La Croatie restitue des œuvres d’art pillées au petit-fils d’une victime de la Shoah
Trois musées restituent des œuvres à Andy Reichsman, qui a poursuivi le combat mené pendant des décennies par sa tante pour récupérer les œuvres spoliées par le régime nazi
Selon un article publié vendredi, trois musées ont restitué au petit-fils d’un homme d’affaires juif plusieurs œuvres d’art qui lui avaient été volées pendant la Shoah, ce qui constitue le premier cas de ce genre en Croatie.
Cette décision marque la fin d’une lutte de 70 ans menée par les descendants de Dane Reichsmann, riche propriétaire d’un grand magasin à Zagreb, la capitale du pays, avant le génocide perpétré par les nazis et qui avait été déporté et assassiné à Auschwitz avec son épouse.

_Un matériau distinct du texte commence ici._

(* ===== verification/TimingFacts.v ===== *)
(** * Facts about the latency measurement: its statistics and timers *)

From stdpp Require Import base tactics numbers list option gmap strings.
From S2P Require Import Prelude Types Prog PortCortexM App H755 Timing.
Open Scope Z_scope.

(** ** Reference statistics of a list of samples *)

Module Reference.
Import DwtTiming.

Definition minimum (vs : list Z) : Z := foldr Z.min UINT32_MAX vs.
Definition maximum (vs : list Z) : Z := foldr Z.max 0 vs.
Definition total (vs : list Z) : Z := foldr Z.add 0 vs.
Definition size (vs : list Z) : Z := Z.of_nat (length vs).
Definition average (vs : list Z) : Z := total vs / size vs.

Definition statistics (vs : list Z) : hrt_stats_t :=
  mkStats (minimum vs) (maximum vs) (average vs) (size vs) (total vs).

Definition sample (v : Z) : Prop := 0 <= v < 2 ^ 32.

End Reference.

Import DwtTiming Reference.

Lemma minimum_app vs v : minimum (vs ++ [v]) = Z.min v (minimum vs) \/ UINT32_MAX < v.
Proof. unfold minimum. rewrite foldr_app. cbn. induction vs as [|w vs IH]; cbn; lia. Qed.
Lemma maximum_app vs v : 0 <= v -> maximum (vs ++ [v]) = Z.max v (maximum vs).
Proof. intros Hv. unfold maximum. rewrite foldr_app. cbn. induction vs as [|w vs IH]; cbn; lia. Qed.
Lemma total_app vs v : total (vs ++ [v]) = total vs + v.
Proof. unfold total. rewrite foldr_app. cbn. induction vs as [|w vs IH]; cbn; lia. Qed.
Lemma size_app vs v : size (vs ++ [v]) = size vs + 1.
Proof. unfold size. rewrite length_app. cbn. lia. Qed.
Lemma size_nonneg vs : 0 <= size vs.
Proof. unfold size. lia. Qed.

Lemma total_bounds vs :
  Forall sample vs -> minimum vs * size vs <= total vs <= maximum vs * size vs.
Proof.
  unfold minimum, maximum, total, size. induction 1 as [|v vs Hv _ IH]; cbn [foldr length]; [lia|].
  rewrite Nat2Z.inj_succ.
  set (mn := foldr Z.min UINT32_MAX vs) in *. set (mx := foldr Z.max 0 vs) in *.
  pose proof (Nat2Z.is_nonneg (length vs)).
  assert (Z.min v mn * Z.of_nat (length vs) <= mn * Z.of_nat (length vs)) by (apply Z.mul_le_mono_nonneg_r; lia).
  assert (mx * Z.of_nat (length vs) <= Z.max v mx * Z.of_nat (length vs)) by (apply Z.mul_le_mono_nonneg_r; lia).
  lia.
Qed.

Lemma extremes vs : Forall sample vs -> 0 <= minimum vs /\ maximum vs < 2 ^ 32.
Proof.
  unfold minimum, maximum, UINT32_MAX. induction 1 as [|v vs Hv _ IH]; cbn [foldr]; [lia|].
  unfold sample in Hv. lia.
Qed.

Lemma total_range vs : Forall sample vs -> 0 <= total vs <= size vs * (2 ^ 32 - 1).
Proof.
  unfold total, size. induction 1 as [|v vs Hv _ IH]; cbn [foldr length]; [lia|].
  unfold sample in Hv. rewrite Nat2Z.inj_succ. lia.
Qed.

Lemma average_between vs :
  Forall sample vs -> vs <> [] -> minimum vs <= average vs <= maximum vs.
Proof.
  intros Hs Hne. pose proof (total_bounds vs Hs) as Hb. unfold average.
  assert (0 < size vs) by (unfold size; destruct vs; [done|cbn; lia]).
  split; [apply Z.div_le_lower_bound; lia|]. apply Z.div_le_upper_bound; lia.
Qed.

(** One more sample. *)
Lemma stats_record_step vs v :
  Forall sample vs -> sample v -> size vs + 1 < 2 ^ 32 ->
  stats_record (mkStats (minimum vs) (maximum vs) (average vs) (size vs) (total vs)) v =
  Some (statistics (vs ++ [v])).
Proof.
  intros Hs Hv Hn. unfold sample in Hv. pose proof (size_nonneg vs). pose proof (total_range vs Hs) as Ht.
  assert (Hs' : Forall sample (vs ++ [v])) by (apply Forall_app; split; [done|by constructor]).
  assert (Ht' : 0 <= total (vs ++ [v]) < 2 ^ 64).
  { rewrite total_app. split; [lia|].
    assert (size vs * (2 ^ 32 - 1) + v < (2 ^ 32 - 1) * 2 ^ 32) by nia. lia. }
  unfold stats_record, statistics. cbn [st_min st_max st_sum st_count st_avg].
  rewrite (u32_id (size vs + 1)), <- (size_app vs v), <- (total_app vs v) by lia.
  rewrite (u64_id (total _)) by lia.
  rewrite (proj2 (Z.eqb_neq _ 0)) by (rewrite size_app; lia).
  pose proof (average_between (vs ++ [v]) Hs' ltac:(by destruct vs)) as Ha.
  pose proof (extremes (vs ++ [v]) Hs') as He. fold (average (vs ++ [v])). rewrite u32_id by lia.
  do 2 f_equal.
  - destruct (minimum_app vs v) as [->|]; [|unfold UINT32_MAX in *; lia].
    destruct (Z.ltb_spec v (minimum vs)); lia.
  - rewrite maximum_app by lia. rewrite Z.gtb_ltb. destruct (Z.ltb_spec (maximum vs) v); lia.
Qed.

(** ** Timer rate *)

Lemma tim_rate core_clock hz default_hz :
  0 < hz -> (hz | 1000000) -> (2000000 | core_clock) -> 0 < core_clock ->
  (tim_psc core_clock + 1) * (tim_arr hz default_hz + 1) * hz = core_clock / 2.
Proof.
  intros Hh [k Hk] [m Hm] Hc. unfold tim_psc, tim_arr.
  rewrite (proj2 (Z.eqb_neq hz 0)) by lia.
  replace (core_clock / 2) with (m * 1000000) by (subst core_clock; apply Z.div_unique_exact; lia).
  rewrite Z.div_mul by lia. replace (1000000 / hz) with k by (apply Z.div_unique_exact; lia).
  rewrite (proj2 (Z.eqb_neq m 0)), (proj2 (Z.eqb_neq k 0)) by nia. rewrite Hk. ring.
Qed.
(* ===== verification/TimingRace.v ===== *)
(** * The latency measurement under preemption

    The threads of Timing.v as a board of Preempt.v: two tasks, the two
    timer handlers, a cycle counter and registers that change when they
    like. Both event sources are handled by the same text with other
    variables, so the proofs are done once for a source. *)

From stdpp Require Import base tactics numbers list option gmap relations strings.
From S2P Require Import Prelude Types Prog Core Sem PortCortexM Api App Examples H755 Timing Preempt TimingFacts.
Open Scope Z_scope.
Open Scope app_scope.
Import DwtTiming Reference.

(** ** Event sources *)

(** The variables of a source within those of the program. *)
Class EventSource (src oth : G -> source) (on : (source -> source) -> G -> G) := {
  es_src_on f g : src (on f g) = f (src g);
  es_oth_on f g : oth (on f g) = oth g;
  es_tregs_on f g : tregs (on f g) = tregs g;
  es_irqs_on f g : g_irqs_enabled (on f g) = g_irqs_enabled g;
  es_breakpoints_on f g : breakpoints (on f g) = breakpoints g;
  es_src_oth : (forall g, src g = tick_src g /\ oth g = evt_src g) \/
            (forall g, src g = evt_src g /\ oth g = tick_src g)
}.

#[export] Instance tick_source : EventSource tick_src evt_src on_tick.
Proof. split; try done. by left. Qed.
#[export] Instance evt_source : EventSource evt_src tick_src on_evt.
Proof. split; try done. by right. Qed.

« Cela semble trop beau pour être vrai », a déclaré au New York Times Andy Reichsman, petit-fils de Dane et héritier des œuvres spoliées. « Je pensais que nous n’aurions qu’une chance sur un million. Ils n’ont jamais voulu rendre quoi que ce soit aux Juifs. »
Les œuvres restituées comprennent des peintures d’André Derain, « Nature morte à la bouteille », et « Paysage au bord de l’eau » de Maurice de Vlaminick, qui étaient conservées au Musée national d’art moderne (NMMA), ainsi que des lithographies de Pablo Picasso, Pierre-Auguste Renoir, Paul Cézanne et Pierre Bonnard, provenant de l’Académie croate des sciences et des arts.
Une plaque en bronze, un plateau en cuivre et un bol du musée des arts et de l’artisanat de Zagreb ont également été rendus. Toutefois, l’avocat de Reichsman est toujours à la recherche de 19 autres pièces provenant de cette institution.
Ces pièces avaient été pillées par le groupe fasciste croate au pouvoir, l’Ustaše.
Danica Scodoba, la tante de Reichsman, et Franz Reichsman, son père, ont fui l’Europe avant le début de la Seconde Guerre mondiale pour se rendre respectivement à Londres et aux États-Unis (Franz a supprimé le N supplémentaire de son nom de famille « Reichsmann » lorsqu’il a immigré).
Reichsman a repris le combat de sa tante, qui a essayé pendant un demi-siècle de récupérer le patrimoine. Il se souvient que « chaque été, elle se rendait à Zagreb et rencontrait des directeurs de galeries, des fonctionnaires et tous ceux qui, selon elle, pouvaient l’aider dans ses tentatives de récupération des œuvres d’art ».
Décédée il y a plus de vingt ans, Scodoba n’aura pas pu assister à la décision du tribunal municipal de Zagreb en décembre 2020, qui avait établi que les œuvres lui appartenaient légalement.
Une décision ultérieure, rendue en 2021, a confirmé que son neveu était son héritier.
L’avocate croate de Reichsman, Me Monja Matic, a déclaré – après avoir travaillé sur l’affaire pendant une vingtaine d’années – qu’elle appréciait la patience de sa cliente.
« Il s’agit d’une étape positive dans la résolution des problèmes de restitution de l’ère de la Shoah en Croatie », a déclaré Gideon Taylor, président de l’Organisation mondiale de la restitution juive (WJRO).
Le NMMA a déclaré sur Facebook qu’il « travaillait intensivement à la recherche de la provenance » des œuvres d’art soupçonnées d’avoir été pillées pendant la Seconde Guerre mondiale.
L’institution regrette que la résolution ait pris autant de temps.
La Croatie a rejeté toutes les demandes de restitution des descendants des victimes de la Shoah jusqu’à l’année dernière, lorsque son gouvernement et la WJRO ont publié un rapport conjoint détaillant le pillage d’œuvres d’art par le régime fasciste. Les biens spoliés ont ensuite été saisis et nationalisés par le gouvernement communiste du pays.
Le régime Ustaše, allié aux nazis, qui a dirigé l’État indépendant de Croatie de 1941 à 1945, a persécuté et tué des centaines de milliers de Serbes, de Juifs, de Roms et de Croates anti-fascistes.